Whenever a line contains the string "does", copy it out of the entries.

##### INFORMATION PROVIDED #####

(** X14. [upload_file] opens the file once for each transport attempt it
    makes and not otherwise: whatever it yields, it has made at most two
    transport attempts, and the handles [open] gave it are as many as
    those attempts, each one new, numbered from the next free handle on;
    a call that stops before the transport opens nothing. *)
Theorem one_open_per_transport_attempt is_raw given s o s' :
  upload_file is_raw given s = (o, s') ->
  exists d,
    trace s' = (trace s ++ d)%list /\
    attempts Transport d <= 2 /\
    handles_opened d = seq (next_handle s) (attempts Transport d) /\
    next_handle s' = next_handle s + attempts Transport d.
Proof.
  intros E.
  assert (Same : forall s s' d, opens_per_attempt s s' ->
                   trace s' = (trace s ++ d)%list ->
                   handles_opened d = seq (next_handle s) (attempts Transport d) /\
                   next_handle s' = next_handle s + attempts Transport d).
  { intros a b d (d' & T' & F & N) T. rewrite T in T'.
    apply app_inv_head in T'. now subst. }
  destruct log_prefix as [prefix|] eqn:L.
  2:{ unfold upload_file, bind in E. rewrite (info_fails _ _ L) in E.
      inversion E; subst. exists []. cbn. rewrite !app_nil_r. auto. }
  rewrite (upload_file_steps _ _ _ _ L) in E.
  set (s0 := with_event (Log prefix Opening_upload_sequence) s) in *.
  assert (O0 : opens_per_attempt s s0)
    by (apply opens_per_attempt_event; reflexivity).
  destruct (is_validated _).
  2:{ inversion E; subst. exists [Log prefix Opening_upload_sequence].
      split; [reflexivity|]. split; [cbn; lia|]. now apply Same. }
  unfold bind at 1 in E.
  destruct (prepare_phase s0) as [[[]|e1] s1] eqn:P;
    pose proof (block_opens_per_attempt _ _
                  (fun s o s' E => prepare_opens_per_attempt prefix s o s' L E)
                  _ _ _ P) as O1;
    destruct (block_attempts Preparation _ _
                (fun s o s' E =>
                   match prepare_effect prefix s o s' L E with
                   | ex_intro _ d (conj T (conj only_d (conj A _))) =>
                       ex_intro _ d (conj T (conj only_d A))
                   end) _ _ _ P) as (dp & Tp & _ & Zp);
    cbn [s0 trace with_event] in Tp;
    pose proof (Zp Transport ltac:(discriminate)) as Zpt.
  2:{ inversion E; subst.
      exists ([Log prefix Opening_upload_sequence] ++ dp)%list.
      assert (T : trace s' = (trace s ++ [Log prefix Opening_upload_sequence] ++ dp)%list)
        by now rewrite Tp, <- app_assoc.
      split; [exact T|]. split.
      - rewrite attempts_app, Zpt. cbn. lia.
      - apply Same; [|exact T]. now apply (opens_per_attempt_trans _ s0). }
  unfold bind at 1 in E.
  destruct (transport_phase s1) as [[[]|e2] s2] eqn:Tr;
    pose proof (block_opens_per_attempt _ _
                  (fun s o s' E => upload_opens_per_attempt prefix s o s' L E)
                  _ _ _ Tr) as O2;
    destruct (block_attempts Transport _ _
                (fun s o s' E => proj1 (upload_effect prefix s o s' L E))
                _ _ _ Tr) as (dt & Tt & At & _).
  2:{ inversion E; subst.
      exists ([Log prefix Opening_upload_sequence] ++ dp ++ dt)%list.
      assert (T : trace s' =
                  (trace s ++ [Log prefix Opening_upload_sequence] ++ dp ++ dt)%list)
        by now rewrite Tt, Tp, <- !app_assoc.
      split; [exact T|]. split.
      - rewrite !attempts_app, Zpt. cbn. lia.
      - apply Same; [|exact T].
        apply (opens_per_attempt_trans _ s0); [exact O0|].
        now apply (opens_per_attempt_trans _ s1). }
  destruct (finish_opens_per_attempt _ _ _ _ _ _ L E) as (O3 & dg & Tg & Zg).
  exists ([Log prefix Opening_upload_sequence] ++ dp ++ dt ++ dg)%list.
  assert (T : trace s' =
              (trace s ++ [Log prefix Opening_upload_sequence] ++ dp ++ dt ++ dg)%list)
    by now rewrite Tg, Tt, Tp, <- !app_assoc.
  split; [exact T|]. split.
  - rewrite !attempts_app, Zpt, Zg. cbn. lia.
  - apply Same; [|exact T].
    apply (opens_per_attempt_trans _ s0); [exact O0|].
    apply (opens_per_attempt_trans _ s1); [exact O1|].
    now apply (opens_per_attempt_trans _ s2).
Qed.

#####
##### INFORMATION PROVIDED #####

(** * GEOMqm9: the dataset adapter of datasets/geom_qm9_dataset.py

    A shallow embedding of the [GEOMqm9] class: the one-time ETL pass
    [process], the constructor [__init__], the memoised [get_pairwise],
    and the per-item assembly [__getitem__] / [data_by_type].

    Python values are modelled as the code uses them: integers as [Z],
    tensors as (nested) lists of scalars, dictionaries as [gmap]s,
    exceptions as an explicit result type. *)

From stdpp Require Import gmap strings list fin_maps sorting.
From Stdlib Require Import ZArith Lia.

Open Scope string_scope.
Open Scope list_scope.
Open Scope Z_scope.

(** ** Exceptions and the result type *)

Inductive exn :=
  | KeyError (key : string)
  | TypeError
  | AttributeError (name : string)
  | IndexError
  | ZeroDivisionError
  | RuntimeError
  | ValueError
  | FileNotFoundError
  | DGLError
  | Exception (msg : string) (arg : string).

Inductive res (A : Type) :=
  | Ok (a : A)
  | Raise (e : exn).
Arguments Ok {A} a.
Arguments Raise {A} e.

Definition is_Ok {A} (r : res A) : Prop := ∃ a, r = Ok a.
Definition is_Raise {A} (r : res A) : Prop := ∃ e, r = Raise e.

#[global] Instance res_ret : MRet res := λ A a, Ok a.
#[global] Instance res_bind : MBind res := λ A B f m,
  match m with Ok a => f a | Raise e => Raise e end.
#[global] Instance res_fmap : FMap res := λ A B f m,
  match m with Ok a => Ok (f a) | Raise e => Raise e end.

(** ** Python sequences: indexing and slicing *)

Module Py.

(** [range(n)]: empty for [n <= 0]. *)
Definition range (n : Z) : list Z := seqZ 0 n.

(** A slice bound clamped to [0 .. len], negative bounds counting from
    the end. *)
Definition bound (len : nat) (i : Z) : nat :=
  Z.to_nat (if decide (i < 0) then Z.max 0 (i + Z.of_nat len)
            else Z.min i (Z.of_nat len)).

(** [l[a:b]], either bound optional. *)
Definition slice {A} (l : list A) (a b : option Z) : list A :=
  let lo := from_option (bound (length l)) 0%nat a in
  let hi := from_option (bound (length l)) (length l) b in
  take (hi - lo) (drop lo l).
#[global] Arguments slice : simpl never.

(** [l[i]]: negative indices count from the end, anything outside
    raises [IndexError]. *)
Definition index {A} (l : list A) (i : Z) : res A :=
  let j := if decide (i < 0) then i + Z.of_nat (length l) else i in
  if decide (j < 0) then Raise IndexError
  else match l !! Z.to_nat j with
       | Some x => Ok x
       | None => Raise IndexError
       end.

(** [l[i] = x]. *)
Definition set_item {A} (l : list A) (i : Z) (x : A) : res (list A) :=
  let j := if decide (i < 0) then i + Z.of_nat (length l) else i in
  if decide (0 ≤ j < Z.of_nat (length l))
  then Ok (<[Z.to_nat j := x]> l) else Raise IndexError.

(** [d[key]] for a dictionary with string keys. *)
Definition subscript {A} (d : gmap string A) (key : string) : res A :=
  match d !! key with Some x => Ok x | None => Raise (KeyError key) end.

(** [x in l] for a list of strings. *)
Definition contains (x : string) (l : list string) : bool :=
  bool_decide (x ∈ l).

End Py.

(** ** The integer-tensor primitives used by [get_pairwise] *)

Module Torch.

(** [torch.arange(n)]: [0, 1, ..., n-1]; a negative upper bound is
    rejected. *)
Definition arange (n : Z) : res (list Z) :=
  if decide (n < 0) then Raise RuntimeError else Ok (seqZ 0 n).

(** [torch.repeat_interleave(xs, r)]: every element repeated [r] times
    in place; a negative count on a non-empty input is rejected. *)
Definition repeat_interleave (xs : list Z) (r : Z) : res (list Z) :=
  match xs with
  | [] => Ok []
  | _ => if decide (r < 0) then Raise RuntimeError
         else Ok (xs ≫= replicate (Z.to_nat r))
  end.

#####
##### INFORMATION PROVIDED #####

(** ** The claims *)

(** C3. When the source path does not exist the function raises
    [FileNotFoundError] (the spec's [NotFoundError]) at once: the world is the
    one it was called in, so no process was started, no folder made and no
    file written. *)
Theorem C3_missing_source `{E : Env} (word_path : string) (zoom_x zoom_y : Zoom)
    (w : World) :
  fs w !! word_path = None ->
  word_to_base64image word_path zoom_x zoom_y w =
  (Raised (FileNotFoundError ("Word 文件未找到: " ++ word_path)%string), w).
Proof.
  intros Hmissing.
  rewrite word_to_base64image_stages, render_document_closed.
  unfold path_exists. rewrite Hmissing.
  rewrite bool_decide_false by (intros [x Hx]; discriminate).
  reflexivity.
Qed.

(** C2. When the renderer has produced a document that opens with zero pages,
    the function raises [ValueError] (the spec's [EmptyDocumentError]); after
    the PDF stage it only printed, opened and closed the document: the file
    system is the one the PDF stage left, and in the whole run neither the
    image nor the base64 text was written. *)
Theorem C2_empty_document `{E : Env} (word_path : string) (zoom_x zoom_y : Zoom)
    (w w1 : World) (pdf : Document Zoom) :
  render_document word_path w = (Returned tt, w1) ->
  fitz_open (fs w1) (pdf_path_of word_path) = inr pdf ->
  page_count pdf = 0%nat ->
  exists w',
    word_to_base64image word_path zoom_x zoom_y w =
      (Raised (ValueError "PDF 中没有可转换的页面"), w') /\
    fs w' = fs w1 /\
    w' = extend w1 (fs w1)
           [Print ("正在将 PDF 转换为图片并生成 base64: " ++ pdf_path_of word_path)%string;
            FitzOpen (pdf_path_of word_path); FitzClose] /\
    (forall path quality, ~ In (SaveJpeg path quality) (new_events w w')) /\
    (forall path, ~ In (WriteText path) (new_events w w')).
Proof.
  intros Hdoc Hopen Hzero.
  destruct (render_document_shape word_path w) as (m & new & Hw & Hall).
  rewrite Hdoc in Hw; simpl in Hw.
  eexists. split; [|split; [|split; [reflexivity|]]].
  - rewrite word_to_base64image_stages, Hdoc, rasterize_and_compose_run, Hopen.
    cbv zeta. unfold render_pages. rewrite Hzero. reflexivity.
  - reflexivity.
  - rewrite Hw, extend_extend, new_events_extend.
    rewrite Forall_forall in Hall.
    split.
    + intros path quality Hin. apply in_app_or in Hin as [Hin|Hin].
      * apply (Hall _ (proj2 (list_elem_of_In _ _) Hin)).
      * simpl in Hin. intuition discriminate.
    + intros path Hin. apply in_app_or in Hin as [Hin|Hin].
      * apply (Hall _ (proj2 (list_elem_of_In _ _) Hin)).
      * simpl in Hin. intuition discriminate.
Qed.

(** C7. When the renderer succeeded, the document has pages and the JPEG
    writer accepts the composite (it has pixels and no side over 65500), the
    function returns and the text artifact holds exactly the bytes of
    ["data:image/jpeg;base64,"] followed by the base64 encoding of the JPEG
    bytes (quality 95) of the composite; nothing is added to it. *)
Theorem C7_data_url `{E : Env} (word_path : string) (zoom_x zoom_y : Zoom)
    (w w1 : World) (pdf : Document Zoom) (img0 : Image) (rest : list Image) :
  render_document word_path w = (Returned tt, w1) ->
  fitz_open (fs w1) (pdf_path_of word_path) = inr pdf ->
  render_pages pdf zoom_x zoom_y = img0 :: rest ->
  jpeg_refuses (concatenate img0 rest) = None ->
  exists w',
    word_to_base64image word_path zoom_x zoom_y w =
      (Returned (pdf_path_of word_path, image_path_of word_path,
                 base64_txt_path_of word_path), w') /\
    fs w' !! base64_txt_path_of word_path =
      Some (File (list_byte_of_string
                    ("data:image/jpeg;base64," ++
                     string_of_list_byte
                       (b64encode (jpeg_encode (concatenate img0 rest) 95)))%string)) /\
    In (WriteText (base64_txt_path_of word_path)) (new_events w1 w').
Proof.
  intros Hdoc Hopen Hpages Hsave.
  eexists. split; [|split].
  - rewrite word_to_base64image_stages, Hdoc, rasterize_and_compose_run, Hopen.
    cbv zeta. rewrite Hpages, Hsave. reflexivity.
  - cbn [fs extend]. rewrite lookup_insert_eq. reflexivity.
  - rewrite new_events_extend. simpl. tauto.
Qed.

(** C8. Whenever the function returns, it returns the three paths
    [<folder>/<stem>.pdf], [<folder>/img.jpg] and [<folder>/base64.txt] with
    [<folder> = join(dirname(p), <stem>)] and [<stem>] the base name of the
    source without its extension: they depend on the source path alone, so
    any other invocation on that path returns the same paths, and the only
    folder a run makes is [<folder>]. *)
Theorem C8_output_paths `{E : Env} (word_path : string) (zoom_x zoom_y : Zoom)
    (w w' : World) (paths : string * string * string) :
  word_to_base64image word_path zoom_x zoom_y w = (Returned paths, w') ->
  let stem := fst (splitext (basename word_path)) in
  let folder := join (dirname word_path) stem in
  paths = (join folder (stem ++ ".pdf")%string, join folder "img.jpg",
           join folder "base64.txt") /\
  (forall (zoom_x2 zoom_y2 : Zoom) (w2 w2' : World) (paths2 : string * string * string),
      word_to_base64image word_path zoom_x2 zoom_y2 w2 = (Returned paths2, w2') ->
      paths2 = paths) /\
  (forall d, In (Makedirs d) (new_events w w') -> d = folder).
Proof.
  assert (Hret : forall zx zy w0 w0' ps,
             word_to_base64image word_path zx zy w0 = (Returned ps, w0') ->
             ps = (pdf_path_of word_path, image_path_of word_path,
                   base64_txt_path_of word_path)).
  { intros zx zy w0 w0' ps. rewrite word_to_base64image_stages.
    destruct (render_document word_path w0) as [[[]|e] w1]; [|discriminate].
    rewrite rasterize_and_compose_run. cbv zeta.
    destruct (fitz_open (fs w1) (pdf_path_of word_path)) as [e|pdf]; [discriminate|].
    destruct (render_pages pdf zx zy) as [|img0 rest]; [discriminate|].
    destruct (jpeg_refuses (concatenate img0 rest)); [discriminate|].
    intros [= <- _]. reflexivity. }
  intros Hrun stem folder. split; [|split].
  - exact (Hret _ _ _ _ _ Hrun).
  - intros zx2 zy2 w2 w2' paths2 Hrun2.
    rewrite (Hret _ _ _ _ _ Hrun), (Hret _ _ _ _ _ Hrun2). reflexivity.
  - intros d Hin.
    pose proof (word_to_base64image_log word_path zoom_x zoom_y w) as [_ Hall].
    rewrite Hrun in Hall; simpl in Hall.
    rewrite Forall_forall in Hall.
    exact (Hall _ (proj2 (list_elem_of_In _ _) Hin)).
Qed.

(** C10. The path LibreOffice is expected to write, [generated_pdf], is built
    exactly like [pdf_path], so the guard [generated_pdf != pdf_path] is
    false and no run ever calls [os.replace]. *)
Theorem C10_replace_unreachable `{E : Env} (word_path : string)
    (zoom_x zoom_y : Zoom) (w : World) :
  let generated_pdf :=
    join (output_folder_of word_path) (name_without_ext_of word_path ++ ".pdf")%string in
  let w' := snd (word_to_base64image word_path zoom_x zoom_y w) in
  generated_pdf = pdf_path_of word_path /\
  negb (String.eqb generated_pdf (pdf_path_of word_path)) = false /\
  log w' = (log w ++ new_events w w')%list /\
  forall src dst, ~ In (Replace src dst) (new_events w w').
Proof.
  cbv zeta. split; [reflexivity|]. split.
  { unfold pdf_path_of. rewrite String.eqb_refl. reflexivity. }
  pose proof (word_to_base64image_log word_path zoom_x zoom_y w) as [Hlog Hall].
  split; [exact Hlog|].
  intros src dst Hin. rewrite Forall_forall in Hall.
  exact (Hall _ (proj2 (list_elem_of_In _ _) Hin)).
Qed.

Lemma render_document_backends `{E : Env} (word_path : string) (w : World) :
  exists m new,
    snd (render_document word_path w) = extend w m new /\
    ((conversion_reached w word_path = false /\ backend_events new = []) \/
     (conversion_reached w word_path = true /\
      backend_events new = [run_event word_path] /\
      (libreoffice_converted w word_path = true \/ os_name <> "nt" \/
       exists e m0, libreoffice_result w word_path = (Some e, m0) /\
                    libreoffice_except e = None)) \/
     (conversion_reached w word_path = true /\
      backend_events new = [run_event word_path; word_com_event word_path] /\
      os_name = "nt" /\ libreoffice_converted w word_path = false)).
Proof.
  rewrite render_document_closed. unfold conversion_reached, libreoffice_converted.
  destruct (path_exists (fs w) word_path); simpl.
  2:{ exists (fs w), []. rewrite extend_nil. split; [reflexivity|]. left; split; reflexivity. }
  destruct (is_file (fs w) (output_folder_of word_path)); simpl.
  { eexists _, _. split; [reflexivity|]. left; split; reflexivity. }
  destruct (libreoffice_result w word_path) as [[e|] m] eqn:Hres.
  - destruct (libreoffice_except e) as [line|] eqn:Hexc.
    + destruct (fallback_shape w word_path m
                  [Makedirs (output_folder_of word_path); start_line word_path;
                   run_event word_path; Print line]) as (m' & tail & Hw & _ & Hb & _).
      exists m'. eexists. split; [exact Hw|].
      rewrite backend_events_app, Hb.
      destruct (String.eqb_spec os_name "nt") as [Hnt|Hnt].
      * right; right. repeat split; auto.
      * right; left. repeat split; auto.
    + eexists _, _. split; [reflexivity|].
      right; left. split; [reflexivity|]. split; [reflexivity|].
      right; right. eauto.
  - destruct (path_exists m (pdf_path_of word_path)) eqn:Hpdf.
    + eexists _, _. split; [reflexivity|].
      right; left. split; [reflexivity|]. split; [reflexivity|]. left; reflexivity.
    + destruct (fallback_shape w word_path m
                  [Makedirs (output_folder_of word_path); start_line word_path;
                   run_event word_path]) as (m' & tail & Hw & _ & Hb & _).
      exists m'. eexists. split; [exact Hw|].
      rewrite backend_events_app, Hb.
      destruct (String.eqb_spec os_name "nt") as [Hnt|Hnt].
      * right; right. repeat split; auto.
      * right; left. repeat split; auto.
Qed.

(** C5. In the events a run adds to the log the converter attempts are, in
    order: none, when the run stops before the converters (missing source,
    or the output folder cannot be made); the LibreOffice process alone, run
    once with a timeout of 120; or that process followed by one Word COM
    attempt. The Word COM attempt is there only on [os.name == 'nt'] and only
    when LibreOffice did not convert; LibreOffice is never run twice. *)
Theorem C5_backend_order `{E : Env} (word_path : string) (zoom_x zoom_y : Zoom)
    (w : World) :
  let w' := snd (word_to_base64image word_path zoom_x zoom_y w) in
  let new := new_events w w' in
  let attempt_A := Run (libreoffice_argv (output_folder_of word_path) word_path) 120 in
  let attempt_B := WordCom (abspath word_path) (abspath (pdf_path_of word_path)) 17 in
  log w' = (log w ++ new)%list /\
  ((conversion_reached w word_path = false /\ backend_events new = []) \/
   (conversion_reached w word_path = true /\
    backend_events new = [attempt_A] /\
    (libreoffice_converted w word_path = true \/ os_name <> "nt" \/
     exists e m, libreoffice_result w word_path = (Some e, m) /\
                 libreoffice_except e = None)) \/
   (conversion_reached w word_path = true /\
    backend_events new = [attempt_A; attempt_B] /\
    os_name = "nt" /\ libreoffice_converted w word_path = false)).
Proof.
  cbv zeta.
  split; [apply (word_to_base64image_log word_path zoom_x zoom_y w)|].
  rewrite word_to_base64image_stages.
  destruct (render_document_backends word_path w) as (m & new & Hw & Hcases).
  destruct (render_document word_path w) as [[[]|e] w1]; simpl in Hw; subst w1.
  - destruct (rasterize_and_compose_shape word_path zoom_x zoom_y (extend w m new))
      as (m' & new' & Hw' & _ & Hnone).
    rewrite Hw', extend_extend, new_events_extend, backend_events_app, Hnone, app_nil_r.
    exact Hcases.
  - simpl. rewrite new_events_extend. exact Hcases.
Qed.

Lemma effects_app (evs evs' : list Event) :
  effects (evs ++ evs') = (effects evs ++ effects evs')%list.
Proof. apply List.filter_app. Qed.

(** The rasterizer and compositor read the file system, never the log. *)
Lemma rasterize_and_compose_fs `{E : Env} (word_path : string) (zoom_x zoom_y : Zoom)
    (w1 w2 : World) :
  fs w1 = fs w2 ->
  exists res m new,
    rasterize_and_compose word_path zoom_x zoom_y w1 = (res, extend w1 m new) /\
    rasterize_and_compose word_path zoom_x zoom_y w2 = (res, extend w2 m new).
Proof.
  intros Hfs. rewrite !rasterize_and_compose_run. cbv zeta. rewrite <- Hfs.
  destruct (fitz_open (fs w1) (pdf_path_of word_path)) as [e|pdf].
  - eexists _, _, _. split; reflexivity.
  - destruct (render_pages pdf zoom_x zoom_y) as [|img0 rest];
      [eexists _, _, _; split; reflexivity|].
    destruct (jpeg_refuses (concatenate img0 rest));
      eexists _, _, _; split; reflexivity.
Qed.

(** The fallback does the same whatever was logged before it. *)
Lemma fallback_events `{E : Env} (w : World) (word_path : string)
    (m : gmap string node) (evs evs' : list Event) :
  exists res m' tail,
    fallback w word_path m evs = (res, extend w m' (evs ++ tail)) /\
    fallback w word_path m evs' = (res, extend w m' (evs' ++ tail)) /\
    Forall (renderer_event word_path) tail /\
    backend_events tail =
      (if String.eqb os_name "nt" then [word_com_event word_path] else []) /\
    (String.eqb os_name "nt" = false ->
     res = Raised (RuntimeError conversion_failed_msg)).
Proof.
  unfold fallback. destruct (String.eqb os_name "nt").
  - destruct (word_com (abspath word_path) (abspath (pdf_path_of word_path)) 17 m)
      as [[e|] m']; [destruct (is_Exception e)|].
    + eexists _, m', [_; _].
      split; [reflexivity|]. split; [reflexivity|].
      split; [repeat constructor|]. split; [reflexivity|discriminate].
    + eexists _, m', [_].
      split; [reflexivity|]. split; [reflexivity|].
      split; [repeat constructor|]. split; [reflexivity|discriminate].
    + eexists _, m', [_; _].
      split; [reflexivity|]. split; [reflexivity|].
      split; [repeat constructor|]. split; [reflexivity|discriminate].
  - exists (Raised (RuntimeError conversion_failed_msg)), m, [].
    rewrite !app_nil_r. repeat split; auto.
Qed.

#####

SOLUTION FOR THIS TASK:
(** C3. When the source path does not exist the function raises
(** The fallback does the same whatever was logged before it. *)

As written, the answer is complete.